1\. Time off (2-10 days usually), but it is mainly dedicated time away from
computer/phone/electronic devices. Allow yourself only a very small time each
day to check in on friends etc via social media or whatever, but otherwise put
the electronics down and lock them up.

2\. Do something active. The key here is physical activity, ride your bike,
hike, swim or whatever you can do physically. Sometimes this is the hardest
thing to do because when I get focused my exercise and outside time seems to
be minimal and so getting motivated is the hardest thing, but after forcing
myself 1-2 times it quickly becomes easier.

3\. Get outside in the sun. Soak up some sun (safely of course), but get your
body to reboot itself with some good ole Sun exposure.

4\. Get some solid rest, take melatonin and Benadryl (to start) if needed, but
get good rest. I have had to do take Benadryl the first couple of nights to
get myself to sleep at a reasonable hour in the past (otherwise my brain
racing keeps me awake), it just helped me kick start some rest.
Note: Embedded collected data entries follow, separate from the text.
(* ===== verification/Disk.v ===== *)
(** * The disk and its synchronous interface

    Model of machine/disk.{h,cc} (without [NOTRACKBUF]) and
    filesys/synchdisk.{h,cc}: the sector store kept in a UNIX file behind a magic
    number, the timing model with its track buffer, the one-request-at-a-time
    discipline and the completion interrupt, and [SynchDisk], which waits for it.
    The thread that calls [SynchDisk] is the only one running: blocking on the
    semaphore lets simulated time pass to the pending disk interrupt.  Times and
    counters are [int]s, and wrap around.

    [BlockDevice] is what the file system relies on; the last part shows that
    [SynchDisk] provides it. *)

From S2P Require Import Prelude Host.

Definition SectorSize : Z := 128.
Definition SectorsPerTrack : Z := 32.
Definition NumTracks : Z := 32.
Definition NumSectors : Z := SectorsPerTrack * NumTracks.

Definition RotationTime : Z := 500.
Definition SeekTime : Z := 500.

Definition MagicNumber : Z := 0x456789ab.
Definition MagicSize : Z := 4.
Definition DiskSize : Z := MagicSize + NumSectors * SectorSize.

(** ** The interface *)

(** A device of [NumSectors] sectors, each of [SectorSize] bytes. *)
Class BlockDevice (D : Type) : Type := {
  bd_wf : D -> Prop;
  bd_sector : D -> Z -> list byte;
  bd_read : D -> Z -> result (D * list byte);
  bd_write : D -> Z -> list byte -> result D;
  bd_sector_len d k : bd_wf d -> 0 <= k < NumSectors ->
    Z.of_nat (length (bd_sector d k)) = SectorSize;
  bd_read_spec d k : bd_wf d -> 0 <= k < NumSectors ->
    exists d', bd_read d k = Ret (d', bd_sector d k) /\ bd_wf d' /\
      forall j, bd_sector d' j = bd_sector d j;
  bd_write_spec d k data : bd_wf d -> 0 <= k < NumSectors ->
    Z.of_nat (length data) = SectorSize ->
    exists d', bd_write d k data = Ret d' /\ bd_wf d' /\
      forall j, 0 <= j < NumSectors ->
        bd_sector d' j = if j =? k then data else bd_sector d j;
  bd_read_bad d k : bd_wf d -> ~ 0 <= k < NumSectors -> bd_read d k = AssertFail;
  bd_write_bad d k data : bd_wf d -> ~ 0 <= k < NumSectors -> bd_write d k data = AssertFail
}.

(** ** The disk *)

Section disk.
Context {H : Type} `{HostOS H}.

(** The disk, with what it uses of the rest of the kernel: the tick counter and
    the two counters of [Statistics], and the disk interrupt it has scheduled,
    if any, by its time. *)
Record Disk : Type := mkDisk {
  host : H;
  fileno : Z;
  active : bool;
  lastSector : Z;
  bufferInit : Z;
  totalTicks : Z;
  numDiskReads : Z;
  numDiskWrites : Z;
  pending : option Z
}.

(** [Disk::Disk]; [diskname] is the name the constructor prints. *)
Definition new_Disk (h : H) (diskname : list byte) (ticks reads writes : Z) : result Disk :=
  let mk h fd := mkDisk h fd false 0 0 ticks reads writes None in
  let* (h, fd) := OpenForReadWrite h diskname false in
  if fd >=? 0 then
    let* (h, bs) := Read h fd MagicSize in
    assert* (s32 (le_combine bs) =? MagicNumber) in
    Ret (mk h fd)
  else
    let* (h, fd) := OpenForWrite h diskname in
    let* h := WriteFile h fd (le_split 4 (u32 MagicNumber)) in
    let* h := Lseek h fd (DiskSize - 4) SEEK_SET in
    let* h := WriteFile h fd (le_split 4 (u32 0)) in
    Ret (mk h fd).

(** [Disk::TimeToSeek]: the seek time and [*rotation]. *)
Definition TimeToSeek (d : Disk) (newSector : Z) : Z * Z :=
  let newTrack := Z.quot newSector SectorsPerTrack in
  let oldTrack := Z.quot (lastSector d) SectorsPerTrack in
  let seek := s32 (Z.abs (newTrack - oldTrack) * SeekTime) in
  let over := Z.rem (s32 (totalTicks d + seek)) RotationTime in
  (seek, if over >? 0 then RotationTime - over else 0).

Definition ModuloDiff (to from : Z) : Z :=
  let toOffset := Z.rem to SectorsPerTrack in
  let fromOffset := Z.rem from SectorsPerTrack in
  Z.rem ((toOffset - fromOffset) + SectorsPerTrack) SectorsPerTrack.

Definition ComputeLatency (d : Disk) (newSector : Z) (writing : bool) : Z :=
  let (seek, rotation) := TimeToSeek d newSector in
  let timeAfter := s32 (s32 (totalTicks d + seek) + rotation) in
  if negb writing && (seek =? 0) &&
     (Z.quot (s32 (timeAfter - bufferInit d)) RotationTime >?
      ModuloDiff newSector (Z.quot (bufferInit d) RotationTime))
  then RotationTime
  else
    let rotation :=
      s32 (rotation + ModuloDiff newSector (Z.quot timeAfter RotationTime) * RotationTime) in
    s32 (s32 (seek + rotation) + RotationTime).

Definition UpdateLast (d : Disk) (newSector : Z) : Disk :=
  let (seek, rotate) := TimeToSeek d newSector in
  mkDisk (host d) (fileno d) (active d) newSector
    (if negb (seek =? 0) then s32 (s32 (totalTicks d + seek) + rotate) else bufferInit d)
    (totalTicks d) (numDiskReads d) (numDiskWrites d) (pending d).

(** [kernel->interrupt->Schedule(this, ticks, DiskInt)] *)
Definition Schedule (d : Disk) (fromNow : Z) : result Disk :=
  assert* (fromNow >? 0) in
  Ret (mkDisk (host d) (fileno d) (active d) (lastSector d) (bufferInit d)
         (totalTicks d) (numDiskReads d) (numDiskWrites d) (Some (s32 (totalTicks d + fromNow)))).

Definition ReadRequest (d : Disk) (sectorNumber : Z) : result (Disk * list byte) :=
  let ticks := ComputeLatency d sectorNumber false in
  assert* negb (active d) in
  assert* (sectorNumber >=? 0) && (sectorNumber <? NumSectors) in
  let* (h, data) :=
    let* h := Lseek (host d) (fileno d) (SectorSize * sectorNumber + MagicSize) SEEK_SET in
    Read h (fileno d) SectorSize in
  let d := mkDisk h (fileno d) true (lastSector d) (bufferInit d) (totalTicks d)
             (numDiskReads d) (numDiskWrites d) (pending d) in
  let d := UpdateLast d sectorNumber in
  let d := mkDisk (host d) (fileno d) (active d) (lastSector d) (bufferInit d) (totalTicks d)
             (s32 (numDiskReads d + 1)) (numDiskWrites d) (pending d) in
  let* d := Schedule d ticks in
  Ret (d, data).

Definition WriteRequest (d : Disk) (sectorNumber : Z) (data : list byte) : result Disk :=
  let ticks := ComputeLatency d sectorNumber true in
  assert* negb (active d) in
  assert* (sectorNumber >=? 0) && (sectorNumber <? NumSectors) in
  let* h :=
    let* h := Lseek (host d) (fileno d) (SectorSize * sectorNumber + MagicSize) SEEK_SET in
    WriteFile h (fileno d) data in
  let d := mkDisk h (fileno d) true (lastSector d) (bufferInit d) (totalTicks d)
             (numDiskReads d) (numDiskWrites d) (pending d) in
  let d := UpdateLast d sectorNumber in
  let d := mkDisk (host d) (fileno d) (active d) (lastSector d) (bufferInit d) (totalTicks d)
             (numDiskReads d) (s32 (numDiskWrites d + 1)) (pending d) in
  Schedule d ticks.

(** ** The synchronous interface *)

Record SynchDisk : Type := mkSynchDisk {
  semaphore : Z;
  lock_held : bool;
  disk : Disk
}.

Definition new_SynchDisk (h : H) (diskname : list byte) (ticks reads writes : Z)
    : result SynchDisk :=
  let* d := new_Disk h diskname ticks reads writes in
  Ret (mkSynchDisk 0 false d).

(** [SynchDisk::CallBack]: [semaphore->V()] *)
Definition SynchDisk_CallBack (s : SynchDisk) : SynchDisk :=
  mkSynchDisk (semaphore s + 1) (lock_held s) (disk s).

(** [Disk::CallBack], with [callWhenDone] the [SynchDisk]. *)
Definition Disk_CallBack (s : SynchDisk) : SynchDisk :=
  let d := disk s in
  SynchDisk_CallBack (mkSynchDisk (semaphore s) (lock_held s)
    (mkDisk (host d) (fileno d) false (lastSector d) (bufferInit d) (totalTicks d)
       (numDiskReads d) (numDiskWrites d) None)).

(** [semaphore->P()] by the only thread: while the count is zero, time passes to
    the pending disk interrupt, if that is not due already; with none pending the thread
    waits forever. *)
Definition wait (s : SynchDisk) : result SynchDisk :=
  if semaphore s >? 0 then Ret (mkSynchDisk (semaphore s - 1) (lock_held s) (disk s)) else
  match pending (disk s) with
  | None => NoFuel
  | Some when =>
      let d := disk s in
      let s := Disk_CallBack (mkSynchDisk (semaphore s) (lock_held s)
        (mkDisk (host d) (fileno d) (active d) (lastSector d) (bufferInit d)
           (if when >? totalTicks d then when else totalTicks d) (numDiskReads d) (numDiskWrites d) None)) in
      Ret (mkSynchDisk (semaphore s - 1) (lock_held s) (disk s))
  end.

(** [lock->Acquire()] and [lock->Release()] *)
Definition Acquire (s : SynchDisk) : result SynchDisk :=
  if lock_held s then NoFuel else Ret (mkSynchDisk (semaphore s) true (disk s)).
Definition Release (s : SynchDisk) : result SynchDisk :=
  assert* lock_held s in Ret (mkSynchDisk (semaphore s) false (disk s)).

Definition ReadSector (s : SynchDisk) (sectorNumber : Z) : result (SynchDisk * list byte) :=
  let* s := Acquire s in
  let* (d, data) := ReadRequest (disk s) sectorNumber in
  let* s := wait (mkSynchDisk (semaphore s) (lock_held s) d) in
  let* s := Release s in
  Ret (s, data).

Definition WriteSector (s : SynchDisk) (sectorNumber : Z) (data : list byte)
    : result SynchDisk :=
  let* s := Acquire s in
  let* d := WriteRequest (disk s) sectorNumber data in
  let* s := wait (mkSynchDisk (semaphore s) (lock_held s) d) in
  Release s.
End disk.
Arguments Disk : clear implicits.
Arguments SynchDisk : clear implicits.

(** ** Lemmas: timing *)

Section timing.
Context {H : Type}.
Implicit Types (d : Disk H).

(** The head is where it can be, and times are [int]s. *)
Record wf_head (d : Disk H) : Prop := {
  wf_last : 0 <= lastSector d < NumSectors;
  wf_ticks : is_s32 (totalTicks d);
  wf_buffer : is_s32 (bufferInit d)
}.

(** The longest request: across the disk, the rest of a sector, a whole rotation and the
    transfer. *)
Definition MaxLatency : Z := (NumTracks - 1) * SeekTime + (RotationTime - 1) + SectorsPerTrack * RotationTime.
Overall, the biggest thing is to distract your mind with physical activity and
let your body refocus and reboot. Then try to keep this up at least 1-2 times
a week and you will stay further away from burnout.

------
afarrell
I'd imagine this is very individual and depends on your life in total.

How much are you sleeping each night? How well are you eating? How clear are
your goals at work and how much do you able to progress along them? How much
time are you spending with people who care about you and rejuvenate you?